The inner insulating sleeve 20 and the outer insulating sleeve 30 of the present invention can be melted and then melted together when the inner insulating sleeve 20 is predominantly positioned when the coil 50 and associated positioning and electrical connecting members are located therein. . In this way, at least the following advantages are provided:

1.The assembly of the mobile phone is faster and more convenient. This method is particularly suitable for mass production.

2. The inner insulating sleeve and the outer insulating sleeve of the mobile phone are fixedly and integrally bonded to each other by melting, and the strength of the whole structure is greatly increased.

3. The entire antenna is more durable without the use of any corrosive chemical adhesives.

4. The working process is stable and reliable, and the quality of the product can be improved, so that the inferior product can be reduced.

The above-described preferred embodiments are for illustrative purposes only and are not intended to limit the scope of the present invention. Those skilled in the art will clearly understand that various modifications or changes may be made to the elements of the present invention without departing from the spirit and scope of the present invention. For example, the inner insulating sleeve and the outer insulating sleeve can be made of the same material, and all such modifications and changes are intended to fall within the scope of the appended claims and form part of the present invention.

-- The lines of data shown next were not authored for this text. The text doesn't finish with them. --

Lemma draft_from_models_order winner rest prompt text skipped :
  forall w,
    (forall j model_name, skipped !! j = Some model_name ->
       answer_of (generate_content model_name prompt
                    (count_events is_generate (log w) + j)) = None) ->
    answer_of (generate_content winner prompt
                 (count_events is_generate (log w) + length skipped)) = Some text ->
    DraftGenerator.draft_from_models generate_content
      (skipped ++ winner :: rest) prompt w =
    (Ok text, logged (map EvGenerate (skipped ++ [winner])) w).
Proof.
  induction skipped as [|m skipped IH]; intros w Hskip Hwin.
  - cbn [app DraftGenerator.draft_from_models length] in *.
    erewrite bind_ok by apply draft_from_run.
    rewrite Nat.add_0_r in Hwin. by rewrite Hwin.
  - cbn [app DraftGenerator.draft_from_models].
    erewrite bind_ok by apply draft_from_run.
    specialize (Hskip 0%nat m eq_refl) as Hm. rewrite Nat.add_0_r in Hm. rewrite Hm.
    rewrite IH.
    + by norm_log.
    + intros j m' Hj. rewrite count_generate_logged.
      replace (S (count_events is_generate (log w)) + j)%nat
        with (count_events is_generate (log w) + S j)%nat by lia.
      by apply Hskip.
    + rewrite count_generate_logged.
      replace (S (count_events is_generate (log w)) + length skipped)%nat
        with (count_events is_generate (log w) + length (m :: skipped))%nat
        by (cbn [length]; lia).
      exact Hwin.
Qed.

Lemma draft_from_models_answer models prompt :
  forall w text w',
    DraftGenerator.draft_from_models generate_content models prompt w = (Ok text, w') ->
    text <> "" /\
    exists model_name n, In model_name models /\
      generate_content model_name prompt n = Ok text.
Proof.
  induction models as [|m rest IH]; intros w text w' Hrun; [discriminate|].
  cbn [DraftGenerator.draft_from_models] in Hrun.
  erewrite bind_ok in Hrun by apply draft_from_run.
  destruct (answer_of _) as [t|] eqn:E.
  - injection Hrun as <- _. apply answer_of_some in E as [E Hne].
    split; [exact Hne|]. eexists m, _. split; [by left | exact E].
  - destruct (IH _ _ _ Hrun) as (Hne & m' & n & Hin & Hans).
    split; [exact Hne|]. exists m', n. split; [by right | exact Hans].
Qed.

According to the present invention there is provided a method of joining an inner and an outer insulating sleeve of an antenna for a portable communication instrument. According to this method, the inner and outer insulating sleeves fitted on one side can be quickly joined, and the strength of the entire antenna completed by this joining method is greatly increased. The joining method speeds up the process and is particularly suitable for mass production, thus saving work time and production costs.

Claims (7)

A method for joining an inner insulation sleeve and an outer insulation sleeve of an antenna for a communication device, Mounting a coil and a plurality of positioning and electrical contact members in the inner insulating sleeve; The inner insulating sleeve and the outer insulating sleeve having a partially exposed connection prepared to be connected to the communication device, the one being fitted over the other; Providing an outwardly stepped shoulder and an inwardly stepped shoulder with radial thicknesses for melting the inner insulating sleeve and the outer insulating sleeve between them, respectively; The inner insulating sleeve and the outer insulating sleeve are sent to a melting machine in which a melting temperature is set, and the momentary energization for melting to integrally join the inner insulating sleeve and the outer insulating sleeve comprises Characterized by a bonding method. The method of claim 1, And wherein said inner insulating sleeve and said outer insulating sleeve are made of different kinds of materials. The method of claim 2, In the melting machine, the temperature set for melting is an exact intermediate value of two melting points of the different kinds of materials, the energization for melting is instantaneous, and the melting operation is completed in one second. . The method of claim 3, The outer insulating sleeve is made of thermoplastic, the inner insulating sleeve is made of polystyrene, and the melting temperature is set to about 235 ° C. The method of claim 1, The outer and inner insulating sleeves are made of the same material, the melting temperature is set at approximately the melting point of the material, and the melting operation is completed within one second. The method according to claim 1, 2, 3, 4 or 5, And said engaging portion is formed from said outwardly and inwardly stepped shoulders against each other. The method of claim 6, And wherein the radial thickness of the joint is between about 0.15 mm and 0.5 mm.